Hinges and latches have an important role in ensuring the integrity of the door. The fire door hinges must remain adequately attached, in spite of the charring of wood in the vicinity. It is common to use three hinges although tests have shown that with some doors two hinges may be adequate for a 30 minute fire door (FD30). Steel and brass hinges are effective for a half-hour door, but only steel hinges will be satisfactory for a 60 minute fire door (FD60). For the latter, it may be necessary to use hinges with extended flaps (broad butts) so that fixing is maintained even when severe charring has taken place.

BS EN 1935: 2002: Building Hardware Single Axis Hinges is the current European standard for single axis hinges and being able to understand the CE markings, provided when purchasing hinges, is of some importance. Guide to Interpreting Markings for Single Axis Hinges.

CE and BS marking simple tells you the the hinge has passed BS EN 1935 and may be suitable for fire doors, you need the documentation to decide if the they are suitable for fire doors by checking the coding system. 

Tom I recently visited a site that had 2 hinges fitted to a brand new FD30, the FM argued that 2 hinges were complaint.

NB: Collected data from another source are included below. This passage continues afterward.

(** A number of the store: the identifiers and counts are integers, and
    the initial values are NaN, which [parseInt] gives too. *)
Inductive number : Type :=
  | NaN
  | Int (n : Z).

(** The values [configData] can hold: those of a decoded response, and
    NaN. *)
Inductive Val : Type :=
  | VUndef
  | VNull
  | VBool (b : bool)
  | VNum (n : number)
  | VBig (n : Z)
  | VStr (s : string)
  | VArr (a : list Val)
  | VObj (o : list (string * Val)).

#[global] Instance Val_inhabited : Inhabited Val := populate VUndef.

(** A value of a response as a value of the store. *)
Fixpoint of_js (v : JsVal) : Val :=
  match v with
  | JUndef => VUndef
  | JNull => VNull
  | JBool b => VBool b
  | JNum n => VNum (Int n)
  | JBig n => VBig n
  | JStr s => VStr s
  | JArr a => VArr (List.map of_js a)
  | JObj o => VObj (List.map (λ kv, (kv.1, of_js kv.2)) o)
  end.

(** The results of [typeof]. *)
Inductive TypeOf : Type :=
  | TUndefined
  | TObject
  | TBoolean
  | TNumber
  | TBigint
  | TString.

#[global] Instance TypeOf_eq_dec : EqDecision TypeOf.
Proof. solve_decision. Defined.

Definition typeof (v : Val) : TypeOf :=
  match v with
  | VUndef => TUndefined
  | VNull | VArr _ | VObj _ => TObject
  | VBool _ => TBoolean
  | VNum _ => TNumber
  | VBig _ => TBigint
  | VStr _ => TString
  end.

(** The keys of [configData]. *)
Inductive ConfigName : Type :=
  | wgArticlePath
  | wgCaseSensitiveNamespaces
  | wgContentLanguage
  | wgContentNamespaces
  | wgFormattedNamespaces
  | wgLegalTitleChars
  | wgNamespaceIds
  | wgScript
  | wgScriptPath
  | wgServer
  | wgServerName
  | wgSiteName
  | wgUserEditCount
  | wgUserGroups
  | wgUserId
  | wgUserName
  | wgUserRights
  | wgVersion
  | wgWikiID.

#[global] Instance ConfigName_eq_dec : EqDecision ConfigName.
Proof. solve_decision. Defined.

Definition all_names : list ConfigName :=
  [wgArticlePath; wgCaseSensitiveNamespaces; wgContentLanguage; wgContentNamespaces;
   wgFormattedNamespaces; wgLegalTitleChars; wgNamespaceIds; wgScript; wgScriptPath;
   wgServer; wgServerName; wgSiteName; wgUserEditCount; wgUserGroups; wgUserId;
   wgUserName; wgUserRights; wgVersion; wgWikiID].

(** The object [configData]: a value under each key. *)
Definition ConfigData : Type := ConfigName → Val.

(** [configData[configName] = configValue]. *)
Definition update (configData : ConfigData) (configName : ConfigName) (configValue : Val)
  : ConfigData :=
  λ name, if decide (name = configName) then configValue else configData name.

(** The temporary value of the strings, ['\x01']. *)
Definition unset : string := String "001"%char EmptyString.

(** The initial [configData]. *)
Definition initial : ConfigData := λ name,
  match name with
  | wgCaseSensitiveNamespaces | wgContentNamespaces => VArr [VNum NaN]
  | wgFormattedNamespaces | wgNamespaceIds => VObj []
  | wgUserEditCount | wgUserId => VNum NaN
  | wgUserGroups | wgUserRights => VArr [VStr unset]
  | _ => VStr unset
  end.

(** [validateConfigValue(_, val)]: the value when it is not an initial
    one, or else [null]. *)
Definition validateConfigValue (val : Val) : Val :=
  match val with
  | VStr s => if bool_decide (s ≠ unset) then val else VNull
  | VNum n => match n with Int _ => val | NaN => VNull end
  | VArr a =>
      match a with
      | [] | VUndef :: _ => VArr a
      | VStr s :: _ => if bool_decide (s ≠ unset) then VArr a else VNull
      | VNum (Int _) :: _ => VArr a
      | _ => VNull
      end
  | _ => VNull
  end.

(** [config.get(configName)]. *)
Definition get (configData : ConfigData) (configName : ConfigName) : Val :=
  validateConfigValue (configData configName).

(** [config.set(configName, configValue)]: the store afterwards, and
    whether the value was set. *)
Definition set (configData : ConfigData) (configName : ConfigName) (configValue : Val)
  : ConfigData * bool :=
  let oldType := typeof (configData configName) in
  let newType := typeof configValue in
  if bool_decide (oldType ≠ TUndefined) && bool_decide (oldType = newType)
  then (update configData configName configValue, true)
  else (configData, false).

(** [config.exists(configName)]. *)
Definition exists_ (configData : ConfigData) (configName : ConfigName) : bool :=
  match validateConfigValue (configData configName) with
  | VNull => false
  | _ => true
  end.

(** [o[k] = v] with a computed key on an object literal: assigning to
    [__proto__] makes no property. *)
Definition record_set (o : obj) (k : string) (v : JsVal) : obj :=
  if bool_decide (k = "__proto__") then o else obj_set o k v.

(** [s.replace(/ /g, '_')]. *)
Fixpoint underscores (s : string) : string :=
  match s with
  | EmptyString => EmptyString
  | String c r => String (if bool_decide (c = " "%char) then "_"%char else c) (underscores r)
  end.

(** [s.replace(/^MediaWiki /, '')]. *)
Definition strip_MediaWiki (s : string) : string :=
  if String.prefix "MediaWiki " s
  then String.substring 10 (String.length s - 10) s
  else s.

Section Config.

(** [parseInt] and [String.prototype.toLowerCase] of the platform. *)
Variable parseInt : string → number.
Variable toLowerCase : string → string.

(** The helper [set] of [initConfigData], for its effect on the store:
    an [undefined] value is not set. *)
Definition set_value (configData : ConfigData) (nv : ConfigName * Val) : ConfigData :=
  match nv.2 with
  | VUndef => configData
  | _ => (set configData nv.1 nv.2).1
  end.

(** The loop [for (const nsnumber in query.namespaces)] over the entries
    it visits; [None] when it throws a TypeError, which reading [case]
    of [null] or [undefined] is. *)
Fixpoint scan_namespaces (entries : obj) (caseSensitive content : list number)
    (formatted : obj) : option (list number * list number * obj) :=
  match entries with
  | [] => Some (caseSensitive, content, formatted)
  | (nsnumber, o) :: entries =>
      if nullish o then None
      else
        let formatted := record_set formatted nsnumber (prop o "name") in
        if is_str (prop o "case") "case-sensitive" then
          scan_namespaces entries (caseSensitive ++ [parseInt nsnumber]) content formatted
        else if truthy (prop o "content") then
          scan_namespaces entries caseSensitive (content ++ [parseInt nsnumber]) formatted
        else scan_namespaces entries caseSensitive content formatted
  end.

(** The callback of [query.namespacealiases.forEach] over the elements;
    [None] when it throws a TypeError: on an element that is [null] or
    [undefined], or whose [alias] is not a string. *)
Fixpoint scan_aliases (aliases : list JsVal) (ids : obj) : option obj :=
  match aliases with
  | [] => Some ids
  | x :: aliases =>
      if nullish x then None
      else
        match prop x "alias" with
        | JStr alias =>
            scan_aliases aliases
              (record_set ids (underscores (toLowerCase alias)) (prop x "id"))
        | _ => None
        end
  end.

(** [initConfigData(res)]: the store afterwards, and the exception when
    the method throws. *)
Definition initConfigData (configData : ConfigData) (res : JsVal)
  : ConfigData * option JsVal :=
  (* Check for error *)
  let query := prop res "query" in
  if truthy (prop res "error") || negb (truthy query) then (configData, None)
  else
    (* Deal with data that need to be formatted *)
    let namespaces := prop query "namespaces" in
    let namespacealiases := prop query "namespacealiases" in
    match (if truthy namespaces then scan_namespaces (own_entries namespaces) [] [] []
           else Some ([], [], [])) with
    | None => (configData, Some TypeError)
    | Some (wgCaseSensitiveNamespaces_, wgContentNamespaces_, wgFormattedNamespaces_) =>
        match (if truthy namespacealiases then
                 match namespacealiases with
                 | JArr aliases => scan_aliases aliases []
                 | _ => None
                 end
               else Some []) with
        | None => (configData, Some TypeError)
        | Some wgNamespaceIds_ =>
            (* Set values *)
            let general := prop query "general" in
            let userinfo := prop query "userinfo" in
            let when_namespaces (v : Val) :=
              if truthy namespaces then v else of_js namespaces in
            let configData :=
              foldl set_value configData
                [(wgArticlePath, of_js (prop general "articlepath"));
                 (wgCaseSensitiveNamespaces,
                  when_namespaces (VArr (VNum <$> wgCaseSensitiveNamespaces_)));
                 (wgContentLanguage, of_js (prop general "lang"));
                 (wgContentNamespaces,
                  when_namespaces (VArr (VNum <$> wgContentNamespaces_)));
                 (wgFormattedNamespaces,
                  when_namespaces (of_js (JObj wgFormattedNamespaces_)));
                 (wgLegalTitleChars, of_js (prop general "legaltitlechars"));
                 (wgNamespaceIds,
                  if truthy namespacealiases then of_js (JObj wgNamespaceIds_)
                  else of_js namespacealiases);
                 (wgScript, of_js (prop general "script"));
                 (wgScriptPath, of_js (prop general "scriptpath"));
                 (wgServer, of_js (prop general "server"));
                 (wgServerName, of_js (prop general "servername"));
                 (wgSiteName, of_js (prop general "sitename"));
                 (wgUserEditCount, of_js (prop userinfo "editcount"));
                 (wgUserGroups, of_js (prop userinfo "groups"));
                 (wgUserId, of_js (prop userinfo "id"));
                 (wgUserName, of_js (prop userinfo "name"));
                 (wgUserRights, of_js (prop userinfo "rights"))] in
            match prop general "generator" with
            | JUndef | JNull =>
                (set_value configData (wgWikiID, of_js (prop general "wikiid")), None)
            | JStr generator =>
                (foldl set_value configData
                   [(wgVersion, VStr (strip_MediaWiki generator));
                    (wgWikiID, of_js (prop general "wikiid"))],
                 None)
            | _ => (configData, Some TypeError)
            end
        end
    end.

End Config.
End Config.

(** ** Notions used to state the properties *)

(** The method a call of [ajax] settles on. *)
Definition method_of (client : Client) (options : Options) : string :=
  str_or (method options) (str_or (defaults_method client) "GET").

(** The parameters a request transmits, in order: the query-string map
    of a GET request, the form entries of any other request. *)
Definition payload (request : Options) : obj :=
  if is_GET (default EmptyString (method request)) then default [] (params request)
  else
    match data request with
    | BodyNone => []
    | BodyObject o => o
    | BodyString f | BodySearchParams f => List.map (λ kv, (kv.1, JStr kv.2)) f
    end.

(** The content of a parameter object after [ajax] has run on it: the
    string token is gone and the rest is normalised. *)
Definition ajax_parameters (ps : obj) : obj :=
  preprocess (if is_string (prop (JObj ps) "token") then obj_delete ps "token" else ps).

(** The local variable [token] of [ajax]. *)
Definition ajax_token (ps : obj) : string :=
  match prop (JObj ps) "token" with JStr t => t | _ => EmptyString end.

(** [if (token) o.token = token]. *)
Definition with_token (o : obj) (token : string) : obj :=
  if truthy (JStr token) then obj_set o "token" (JStr token) else o.

(** The object that [ajax] fills, starting from [target]: the defaults
    of the client, the fixed defaults, the parameters, the token. *)
Definition filled (target client_defaults ps : obj) : obj :=
  with_token
    (obj_assign (obj_assign (obj_assign target client_defaults) defaults)
       (ajax_parameters ps))
    (ajax_token ps).

(** The options as [ajax] hands them to [axios.request], as a function of
    the options and of the parameter object on entry; [None] when [ajax]
    throws. *)
Definition ajax_request (encode : form → Body) (client : Client) (options : Options)
    (ps : obj) (controller : nat) : option Options :=
  let m := method_of client options in
  if is_GET m then
    Some (mkOptions (Some m)
            (Some (filled (default [] (params options)) (defaults_params client) ps))
            (data options) (Some (apiUrl client)) (Some controller))
  else
    match data options with
    | BodyNone | BodyString [] =>
        Some (mkOptions (Some m) (params options)
                (encode (form_of_record (filled [] (defaults_data client) ps)))
                (Some (apiUrl client)) (Some controller))
    | BodyObject o =>
        Some (mkOptions (Some m) (params options)
                (encode (form_of_record (filled o (defaults_data client) ps)))
                (Some (apiUrl client)) (Some controller))
    | BodySearchParams f =>
        Some (mkOptions (Some m) (params options) (encode f)
                (Some (apiUrl client)) (Some controller))
    | BodyString (_ :: _) => None
    end.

Although the hinges where CE BS 1935 marked I was not happy with them as they did not look wright and there was no sign of any intrumisent pads under the hinges so I stood by my decision.  I have since found ou that one of the pins had fallen out of the hinge and the door was found hanging by the bottom hing!

My question is when is it appropriate to use just 2 hinges and is this a old or new regulation.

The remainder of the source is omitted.